A federal judge on Friday blocked the Trump administration from stripping temporary deportation protections for nearly 3,000 Yemeni nationals living and working in the US. Judge Dale Ho of the US District Court for the Southern District of New York, handed down his decision in favor of a group of Yemeni nationals who had sued the Department of Homeland Security (DHS) over plans to end their Temporary Protected Status (TPS). The ruling comes amid the current administration’s broader immigration crackdown, which has seen the DHS—under President Donald Trump’s mandate—seek to end TPS designations for 13 different countries, including Ethiopia, Haiti and Syria.
In his ruling, Ho said that DHS, under then-Secretary Kristi Noem, terminated TPS status for Yemenis in “clear disregard” for the procedure Congress established:
This Court does not write on a blank slate. Defendants have terminated TPS for more than half a dozen countries in the last six months, under circumstances nearly indistinguishable from those here. And every district court that has considered the principal argument raised by the Plaintiffs here has granted a motion to postpone and/or vacate a termination of TPS for failing to comply with the requisite procedures for doing so established by Congress.
Additionally, Ho found that DHS failed to adequately justify the change and did not properly consider country conditions when deciding to revoke Yemen’s TPS status.
“TPS holders from Yemen are not ‘killers, leeches, and entitlement junkies,'” the judge concluded, citing a tweet by Noem:
They are ordinary, law-abiding people who have been granted status to be here because the Government has repeatedly determined, in accordance with the TPS statute, that Yemen is subject to an ongoing armed conflict, and that, due to that conflict, requiring them to return would pose a serious threat to their safety.

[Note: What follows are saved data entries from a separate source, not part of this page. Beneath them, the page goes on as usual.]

(** * The job-distribution engine of [scripts/spartan/World.py]

    A shallow embedding of the [World] class: the worker registry, the
    benchmark cache protocol, the initial job allocation and
    [optimize_jobs], followed by the properties of the distribution
    algorithm. The remaining entry points of [World] that the sources
    determine, and the status handler of [scripts/spartan/UI.py], come
    with properties of their own at the end.

    Conventions of the embedding.
    - Python object references to [Worker] objects are indices into the
      registry list [__workers], which only ever grows; [worker == other]
      is reference equality, hence equality of indices.
    - References to [Job] objects handed out by [realtime_jobs] are
      indices into [self.jobs]; a write through such a reference is an
      update of the list at that index.
    - Throughput and predicted seconds are Python floats; they are
      modelled as rationals, so rounding is not part of the model.
    - Exceptions are the [Raise] outcome; the one unbounded [while] loop
      takes fuel and answers [OutOfFuel] when it is exhausted.
    - [logger] calls of [optimize_jobs] only format text and are left
      out; those of [get_workers], [load_config] and [benchmark] are
      kept as an explicit log, and of the [speed_summary] that closes
      [benchmark] the [TypeError] it raises on a missing speed. *)

From Stdlib Require Import ZArith QArith Lia.
From stdpp Require Import base option list sorting gmap strings.

Local Open Scope Z_scope.
(** [for a in self.alphabet: body]: the loop takes the items left in the
    iterator one by one; it leaves the iterator empty, or, when the body
    raises, with the items after the one that made it raise. *)
Fixpoint for_items {S} (body : S → sym → result S) (s : S) (items : iterator)
    : result S * iterator :=
  match items with
  | [] => (Ok s, [])
  | a :: rest =>
      match body s a with
      | Ok s' => for_items body s' rest
      | Raise e => (Raise e, rest)
      | Timeout => (Timeout, rest)
      end
  end.

Definition for_alphabet {S} (body : S → sym → result S) (s : S) : M S :=
  for_items body s.

(** A loop over a list whose body uses [self.alphabet]. *)
Fixpoint forM {A S} (f : S → A → M S) (s : S) (l : list A) : M S :=
  match l with
  | [] => mret s
  | x :: l' => s' ← f s x; forM f s' l'
  end.

(** [try: m except OverflowError: handler]. *)
Definition try_except_OverflowError {A} (m handler : M A) : M A := λ σ,
  match m σ with
  | (Raise OverflowError, σ') => handler σ'
  | r => r
  end.

(** *** Algorithm 2: the goto trie *)

Record trie : Type := mkTrie {
  t_goto : gmap (nat * sym) nat;
  t_output : gmap nat (gset keyword);
  t_newstate : nat
}.

(** [while (j < len(a)) and (state, a[j]) in goto]: returns the state
    reached and [a[j:]]. *)
Fixpoint follow (goto : gmap (nat * sym) nat) (state : nat) (a : list sym)
    : nat * list sym :=
  match a with
  | [] => (state, [])
  | c :: a' =>
      match goto !! (state, c) with
      | Some s => follow goto s a'
      | None => (state, a)
      end
  end.

(** [for p in range(j, len(a))]: one new state per remaining symbol. *)
Fixpoint extend (goto : gmap (nat * sym) nat) (newstate state : nat)
    (a : list sym) : gmap (nat * sym) nat * nat * nat :=
  match a with
  | [] => (goto, newstate, state)
  | c :: a' =>
      let newstate := S newstate in
      extend (<[(state, c) := newstate]> goto) newstate newstate a'
  end.

(** [output[state].add(a)] on a [defaultdict(set)]. *)
Definition output_add (state : nat) (a : keyword)
    (output : gmap nat (gset keyword)) : gmap nat (gset keyword) :=
  <[state := (output !!! state) ∪ {[a]}]> output.

Definition enter (t : trie) (a : keyword) : trie :=
  let '(state, rest) := follow (t_goto t) 0 (elems a) in
  let '(goto, newstate, state) := extend (t_goto t) (t_newstate t) state rest in
  mkTrie goto (output_add state a (t_output t)) newstate.

Definition enter_all (keywords : list keyword) : trie :=
  foldl enter (mkTrie ∅ ∅ 0) keywords.

(** [for a in self.alphabet: if (0,a) not in goto: goto[(0,a)] = 0]. *)
Definition complete_root (goto : gmap (nat * sym) nat)
    : M (gmap (nat * sym) nat) :=
  for_alphabet (λ goto a, Ok (match goto !! (0, a) with
                              | None => <[(0, a) := 0]> goto
                              | Some _ => goto
                              end)) goto.

(** *** Algorithm 3: the failure function *)

Definition alg3_init (goto : gmap (nat * sym) nat)
    : M (list nat * gmap nat nat) :=
  for_alphabet (λ '(queue, fail) a,
                  s ← of_option KeyError (goto !! (0, a));
                  if decide (s ≠ 0) then Ok (queue ++ [s], <[s := 0]> fail)
                  else Ok (queue, fail))
               ([], ∅).

(** [while (state,a) not in goto: state = fail[state]]. *)
Fixpoint fail_walk (fuel : nat) (goto : gmap (nat * sym) nat)
    (fail : gmap nat nat) (state : nat) (a : sym) : result nat :=
  match goto !! (state, a) with
  | Some _ => Ok state
  | None =>
      match fuel with
      | 0 => Timeout
      | S fuel' =>
          state' ← of_option KeyError (fail !! state);
          fail_walk fuel' goto fail state' a
      end
  end.

(** Reading [output[k]] on the [defaultdict(set)] binds a missing [k] to
    the empty set. *)
Definition output_touch (k : nat) (output : gmap nat (gset keyword))
    : gmap nat (gset keyword) :=
  match output !! k with
  | Some _ => output
  | None => <[k := ∅]> output
  end.

Definition alg3_body (fuel : nat) (goto : gmap (nat * sym) nat) (r : nat)
    (st : list nat * gmap nat nat * gmap nat (gset keyword)) (a : sym)
    : result (list nat * gmap nat nat * gmap nat (gset keyword)) :=
  let '(queue, fail, output) := st in
  match goto !! (r, a) with
  | None => Ok st
  | Some s =>
      state ← of_option KeyError (fail !! r);
      state ← fail_walk fuel goto fail state a;
      fs ← of_option KeyError (goto !! (state, a));
      let fail := <[s := fs]> fail in
      let out_fs := output !!! fs in
      let output := output_touch fs output in
      let output :=
        if decide (out_fs ≠ ∅)
        then <[s := (output !!! s) ∪ out_fs]> output
        else output in
      Ok (queue ++ [s], fail, output)
  end.

Fixpoint alg3_loop (fuel wfuel : nat) (goto : gmap (nat * sym) nat)
    (st : list nat * gmap nat nat * gmap nat (gset keyword))
    : M (gmap nat nat * gmap nat (gset keyword)) :=
  match fuel with
  | 0 => lift Timeout
  | S fuel' =>
      match st with
      | ([], fail, output) => mret (fail, output)
      | (r :: queue, fail, output) =>
          st' ← for_alphabet (alg3_body wfuel goto r) (queue, fail, output);
          alg3_loop fuel' wfuel goto st'
      end
  end.

(** *** Algorithm 4: the next-move function *)

Definition alg4_init (goto : gmap (nat * sym) nat)
    : M (list nat * gmap (number * sym) nat) :=
  for_alphabet (λ '(queue, nextmove) a,
                  s ← of_option KeyError (goto !! (0, a));
                  let nextmove := <[(int 0, a) := s]> nextmove in
                  if decide (s ≠ 0) then Ok (queue ++ [s], nextmove)
                  else Ok (queue, nextmove))
               ([], ∅).

Definition alg4_body (goto : gmap (nat * sym) nat) (fail : gmap nat nat)
    (r : nat) (st : list nat * gmap (number * sym) nat) (a : sym)
    : result (list nat * gmap (number * sym) nat) :=
  let '(queue, nextmove) := st in
  match goto !! (r, a) with
  | Some s => Ok (queue ++ [s], <[(int r, a) := s]> nextmove)
  | None =>
      fr ← of_option KeyError (fail !! r);
      v ← of_option KeyError (nextmove !! (int fr, a));
      Ok (queue, <[(int r, a) := v]> nextmove)
  end.

Fixpoint alg4_loop (fuel : nat) (goto : gmap (nat * sym) nat)
    (fail : gmap nat nat) (st : list nat * gmap (number * sym) nat)
    : M (gmap (number * sym) nat) :=
  match fuel with
  | 0 => lift Timeout
  | S fuel' =>
      match st with
      | ([], nextmove) => mret nextmove
      | (r :: queue, nextmove) =>
          st' ← for_alphabet (alg4_body goto fail r) (queue, nextmove);
          alg4_loop fuel' goto fail st'
      end
  end.

(** *** The tables of [build] *)

Record tables : Type := mkTables {
  tb_goto : gmap (nat * sym) nat;
  tb_fail : gmap nat nat;
  tb_output : gmap nat (gset keyword);
  tb_nextmove : gmap (number * sym) nat;
  tb_newstate : nat
}.

(** Algorithms 2 to 4.  The two [while queue] loops and the inner [while]
    of Algorithm 3 get as fuel the number of states. *)
Definition build_tables (keywords : list keyword) : M tables :=
  let t := enter_all keywords in
  goto ← complete_root (t_goto t);
  let fuel := S (t_newstate t) in
  '(queue, fail) ← alg3_init goto;
  '(fail, output) ← alg3_loop fuel fuel goto (queue, fail, t_output t);
  '(queue, nextmove) ← alg4_init goto;
  nextmove ← alg4_loop fuel goto fail (queue, nextmove);
  mret (mkTables goto fail output nextmove (t_newstate t)).

(** *** The packed array *)

Inductive typecode : Type := H | L.

(** Item sizes of the [array] module: 2 bytes for ['H'], and for ['L'] the
    4 bytes that the module guarantees. *)
Definition typecode_bits (tc : typecode) : N :=
  match tc with H => 16 | L => 32 end%N.

Record array : Type := mkArray {
  a_typecode : typecode;
  a_cells : list nat
}.

(** [array.array(typecode, nextstate_iter())]: the generator is consumed
    cell by cell; a missing entry raises [KeyError], a value that does not
    fit the item size raises [OverflowError]. *)
Definition generate_nm_arr (nextmove : gmap (number * sym) nat)
    (newstate : nat) (tc : typecode) : M array :=
  cells ← forM (λ cells state,
             for_alphabet
               (λ cells letter,
                  v ← of_option KeyError (nextmove !! (int state, letter));
                  if decide (N.of_nat v < 2 ^ typecode_bits tc)%N
                  then Ok (cells ++ [v]) else Raise OverflowError)
               cells)
          [] (seq 0 (newstate + 1));
  mret (mkArray tc cells).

Friday’s ruling temporarily halts the administration’s newly introduced policy while the case proceeds.
TPS allows nationals of designated countries facing armed conflict, environmental disaster, or other extraordinary conditions to live and work legally in the US. Yemen was first granted TPS in 2015 amid an escalating civil war that has since triggered one of the world’s most severe humanitarian crises. For the roughly 2,800 Yemeni nationals covered under the program, the court’s decision preserves both their legal status and work authorization for the time being.
The DHS has maintained that it has the authority to review and terminate TPS designations and has argued that such decisions fall within its discretion. It is expected to challenge the ruling as the case moves forward.
The Yemenis’ case is part of a broader series of legal battles over the administration’s efforts to roll back TPS protections for multiple countries, a policy shift that has drawn sharp criticism from immigrant advocacy groups amid the anti-immigration sentiment and crackdown that has characterized Trump’s second term.
Friday’s decision adds to a growing body of litigation challenging recent efforts to terminate TPS designations, with courts increasingly scrutinizing DHS’s compliance with the procedural and statutory requirements set out by Congress. Further proceedings are expected to take place in the coming months, as the parties litigate the underlying claims to ensure that the termination of TPS for Yemen—and, by extension, those other designated countries—will be decided through the courts, rather than through unilateral executive action alone.